Board of Directors
Founder & President
Geraldine’s son, Charles, has Phelan-McDermid Syndrome, caused by a partial deletion of the SHANK3 gene. His severe form of epilepsy, Lennox Gastaut Syndrome, has had a devastating impact. CureSHANK was born from her promise to Charles to help him get better.
Founder & Treasurer
Abby's son, Darus, has a SHANK3 frameshift mutation on exon 21. Although he has a happy disposition, this condition has caused global regression and has hindered him from having any semblance of a typical childhood.
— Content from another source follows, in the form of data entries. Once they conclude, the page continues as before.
(** The shape of the data of a successful run. *)
Lemma run_shape script a now fs fs' r :
  main script a now fs = (fs', Ok r) →
  length (X r) = length (y r)
  ∧ Forall (fun row => length row = 37) (X r)
  ∧ mask r = zip_with all_finite_row (X r) (y r)
  ∧ Xn r = select (mask r) (X r)
  ∧ yn r = select (mask r) (y r)
  ∧ length (yn r) = length (Xn r)
  ∧ Xn r ≠ []
  ∧ shape1 (Xn r) = 37
  ∧ final r = sweep (gam r) (Xn r) (length (Xn r)).
Proof.
  intros H. destruct (main_ok _ _ _ _ _ _ H) as (REPO & g & Hin & Hany & Hfit & Hr & _).
  destruct (load_inputs_ok _ _ _ _ _ _ _ _ Hin) as (_ & _ & _ & _ & HX).
  destruct (load_lhc_first_n_shape _ _ _ _ HX) as (Hlen & Hw).
  assert (Hmask : clean_mask (X r) (y r) = zip_with all_finite_row (X r) (y r)).
  { apply clean_mask_rows; [exact Hlen |].
    destruct (X r) as [|row rows]; [constructor |]. simpl.
    inversion Hw as [|? ? Hrow Hrows]; subst.
    constructor; [reflexivity |]. rewrite Hrow. exact Hrows. }
  assert (HXn : Xn r = select (clean_mask (X r) (y r)) (X r)) by (rewrite Hr at 1; reflexivity).
  assert (Hyn : yn r = select (clean_mask (X r) (y r)) (y r)) by (rewrite Hr at 1; reflexivity).
  assert (Hm : mask r = clean_mask (X r) (y r)) by (rewrite Hr at 1; reflexivity).
  assert (Hml : length (clean_mask (X r) (y r)) = length (X r)).
  { rewrite Hmask, length_zip_with. lia. }
  assert (Hne : Xn r ≠ []).
  { rewrite HXn. intros Hnil. apply (np_any_select _ _ Hml) in Hnil. congruence. }
  assert (Hlens : length (yn r) = length (Xn r)).
  { rewrite HXn, Hyn, !length_select_mask by lia. reflexivity. }
  assert (Hw' : Forall (fun row => length row = 37) (Xn r)).
  { rewrite HXn. apply select_width, Hw. }
  split; [exact Hlen |]. split; [exact Hw |]. split; [congruence |].
  split; [congruence |]. split; [congruence |]. split; [exact Hlens |].
  split; [exact Hne |]. split.
  - destruct (Xn r) as [|row rows]; [congruence |]. simpl.
    inversion Hw'; subst; assumption.
  - rewrite <- Hlens. rewrite Hr. reflexivity.
Qed.

End Runs.

Section RunColumns.
Context {RT : Runtime}.

(** The vectors of a successful run, entry by entry. *)
Lemma run_columns script a now fs fs' r :
  main script a now fs = (fs', Ok r) →
  length (variances (final r)) = 37
  ∧ length (grad_sign (final r)) = 37
  ∧ evals (final r) = column_evals (Xn r) (seq 0 37)
  ∧ ∀ i, (i < 37)%nat →
      variances (final r) !! i = Some (fst (column_outcome (gam r) (Xn r) i))
      ∧ grad_sign (final r) !! i = Some (snd (column_outcome (gam r) (Xn r) i)).
Proof.
  intros H.
  destruct (run_shape _ _ _ _ _ _ H) as (_ & _ & _ & _ & _ & _ & _ & Hw & Hfin).
  destruct (sweep_columns (gam r) (Xn r) (length (Xn r)) eq_refl) as (Hv & Hg & He & Hc).
  rewrite <- Hfin, Hw in *. auto.
Qed.



End RunColumns.

Lemma length_col i (m : list (list fval)) : length (col i m) = length m.
Proof. unfold col. apply length_map. Qed.





Lemma column_outcome_sign g Xn i :
  let s := snd (column_outcome g Xn i) in s = fone ∨ s = fmone ∨ s = fzero.
Proof.
  unfold column_outcome. destruct (nanstd_lt _ _); [simpl; auto |].
  destruct (Nat.ltb _ 2); simpl; [auto | apply sign_of_range].
Qed.




(* ================================================================== *)
(** * The files a run writes *)
(* ================================================================== *)

Lemma lookup_put_same f l : lookup_file (put_file f l) (fname f) = Some f.
Proof.
  unfold lookup_file. induction l as [|g l IH]; simpl.
  - rewrite String.eqb_refl. reflexivity.
  - destruct (String.eqb (fname g) (fname f)) eqn:E; simpl.
    + rewrite String.eqb_refl. reflexivity.
    + rewrite E. exact IH.
Qed.

Lemma lookup_put_other f l name :
  fname f ≠ name → lookup_file (put_file f l) name = lookup_file l name.
Proof.
  intros Hne. unfold lookup_file. induction l as [|g l IH]; simpl.
  - apply String.eqb_neq in Hne. rewrite Hne. reflexivity.
  - destruct (String.eqb (fname g) (fname f)) eqn:E; simpl.
    + apply String.eqb_eq in E. rewrite E.
      apply String.eqb_neq in Hne. rewrite Hne. reflexivity.
    + rewrite IH. reflexivity.
Qed.

(** The two output names differ, whatever the month, the label and the
    coordinates. *)
Lemma out_names_differ m n la lo :
  out_name "GAM_gradient_signs" m n la lo ≠ out_name "GAM_variances" m n la lo.
Proof. apply String.eqb_neq. reflexivity. Qed.

Section Outputs.
Context {RT : Runtime}.

(** After a successful run both files are in the output directory of
    the latitude, with the vectors of the run as their lines. *)
Lemma main_files script a now fs fs' r :
  main script a now fs = (fs', Ok r) →
  stat fs' (out_var r) = Some (var_file now r)
  ∧ stat fs' (out_sign r) = Some (sign_file now r)
  ∧ pdir (out_var r) = pdir (out_sign r)
  ∧ ∀ d, d ≠ pdir (out_var r) → fs' !! d = fs !! d.
Proof.
  intros H. destruct (main_ok _ _ _ _ _ _ H) as (REPO & g & _ & _ & _ & Hr & ->).
  assert (Hv : pdir (out_var r) = GAM_DIR_of REPO a) by (rewrite Hr; reflexivity).
  assert (Hs : pdir (out_sign r) = GAM_DIR_of REPO a) by (rewrite Hr; reflexivity).
  unfold stat. rewrite Hv, Hs, !lookup_insert_eq. simpl.
  split; [| split; [| split; [reflexivity |]]].
  - rewrite lookup_put_other.
    + apply (lookup_put_same (var_file now r)).
    + simpl. rewrite Hr. simpl. apply out_names_differ.
  - apply (lookup_put_same (sign_file now r)).
  - intros d Hd. rewrite lookup_insert_ne by congruence.
    apply mkdir_lookup_ne. congruence.
Qed.

End Outputs.

(* ================================================================== *)
(** * The sensitivity estimator *)
(* ================================================================== *)

Lemma lookup_map {A B} (f : A → B) (l : list A) (i : nat) :
  List.map f l !! i = f <$> (l !! i).
Proof.
  revert i. induction l as [|x l IH]; intros [|i]; simpl; auto.
Qed.

Section Estimator.
Context {RT : Runtime}.


End Estimator.

Lemma run_from_result {RT : Runtime} script a now fs r :
  snd (main script a now fs) = Ok r →
  main script a now fs = (fst (main script a now fs), Ok r).
Proof.
  destruct (main script a now fs) as [fs' res]. simpl. congruence.
Qed.


Section Importance.
Context {RT : Runtime}.



(** C10.  Every call of [predict] in a run that succeeds is made for a
    column [i] that is not near-constant, on a matrix with one row per
    cleaned row, each of 37 entries: the entry of column [i] is the
    observed one, every other entry is the median of its column of
    [Xn].  So what an earlier turn wrote into the buffer is gone. *)
Theorem sweep_buffer_is_reset script a now fs fs' r i Xe :
  main script a now fs = (fs', Ok r) →
  In (i, Xe) (evals (final r)) →
  (i < 37)%nat
  ∧ nanstd_lt (col i (Xn r)) std_floor = false
  ∧ length Xe = length (Xn r)
  ∧ ∀ k row, Xe !! k = Some row →
      length row = 37
      ∧ ∃ obs, Xn r !! k = Some obs
        ∧ ∀ j, (j < 37)%nat →
            row !! j = if decide (j = i) then obs !! i
                       else Some (np_median (col j (Xn r))).
Proof.
  intros Hrun Hin.
  destruct (run_columns _ _ _ _ _ _ Hrun) as (_ & _ & Hev & _).
  destruct (run_shape _ _ _ _ _ _ Hrun) as (_ & Hw & _ & HXn & _ & _ & _ & Hs & _).
  rewrite Hev in Hin. apply in_column_evals in Hin as (Hi & Hstd & ->).
  apply in_seq in Hi. split; [lia |]. split; [exact Hstd |].
  split; [apply length_synthetic_design |].
  intros k row Hrow. unfold synthetic_design in Hrow.
  rewrite lookup_map in Hrow.
  destruct (Xn r !! k) as [obs|] eqn:Hobs; [| discriminate].
  injection Hrow as <-.
  assert (Hmed : length (column_medians (Xn r)) = 37).
  { unfold column_medians. rewrite length_map, length_seq. exact Hs. }
  assert (Hobs_w : length obs = 37).
  { assert (Hall : Forall (fun row => length row = 37) (Xn r))
      by (rewrite HXn; apply select_width, Hw).
    rewrite Forall_forall in Hall. apply Hall.
    eapply list_elem_of_lookup_2. exact Hobs. }
  split; [rewrite length_insert; exact Hmed |].
  exists obs. split; [reflexivity |].
  intros j Hj. destruct (decide (j = i)) as [-> | Hne].
  - rewrite list_lookup_insert_eq by lia.
    destruct (lookup_lt_is_Some_2 obs i ltac:(lia)) as [x Hx].
    rewrite Hx. f_equal. apply nth_lookup_Some, Hx.
  - rewrite list_lookup_insert_ne by congruence.
    unfold column_medians. rewrite lookup_map, Hs.
    rewrite lookup_seq_lt by lia. reflexivity.
Qed.

End Importance.



Lemma sweep_buffer_is_reset_witness :
  snd (main (RT := Demo.runtime) Demo.script Demo.argv Demo.noon Demo.world)
    = Ok Demo.the_run
  ∧ In (2%nat, synthetic_design (Xn Demo.the_run) 2)
       (evals (final Demo.the_run))
  ∧ ∀ k row, synthetic_design (Xn Demo.the_run) 2 !! k = Some row →
      length row = 37
      ∧ ∃ obs, Xn Demo.the_run !! k = Some obs
        ∧ ∀ j, (j < 37)%nat →
            row !! j = if decide (j = 2%nat) then obs !! 2%nat
                       else Some (np_median (col j (Xn Demo.the_run))).
Proof.
  assert (E : snd (main (RT := Demo.runtime) Demo.script Demo.argv Demo.noon Demo.world)
              = Ok Demo.the_run)
    by (vm_compute; reflexivity).
  assert (Hin : In (2%nat, synthetic_design (Xn Demo.the_run) 2)
                   (evals (final Demo.the_run)))
    by (vm_compute; right; left; reflexivity).
  destruct (sweep_buffer_is_reset (RT := Demo.runtime) _ _ _ _ _ _ _ _
              (run_from_result _ _ _ _ _ E) Hin) as (_ & _ & _ & Hrows).
  exact (conj E (conj Hin Hrows)).
Defined.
Abby is committed to delivering treatments and cures to all that suffer with this dreadful condition.
Founder & Secretary
Paulina's daughter Daria was born with Phelan-McDermid Syndrome. From the moment of her birth, through her open-heart surgery, and years of therapy, Paulina never wavered in her conviction that disease-modifying treatments for neurodevelopmental disorders are possible. CureSHANK is a key step on the path towards such treatments.
A single extra letter in one
SHANK3 gene has had a devastating impact on Talya's son, Asa. He is physically healthy, but severely disabled by poor receptive/expressive language; autism; intellectual disability; self-harm; sleep disturbances; and regression. Talya is dedicated to improving quality of life for Asa and all who live with this genetic fate.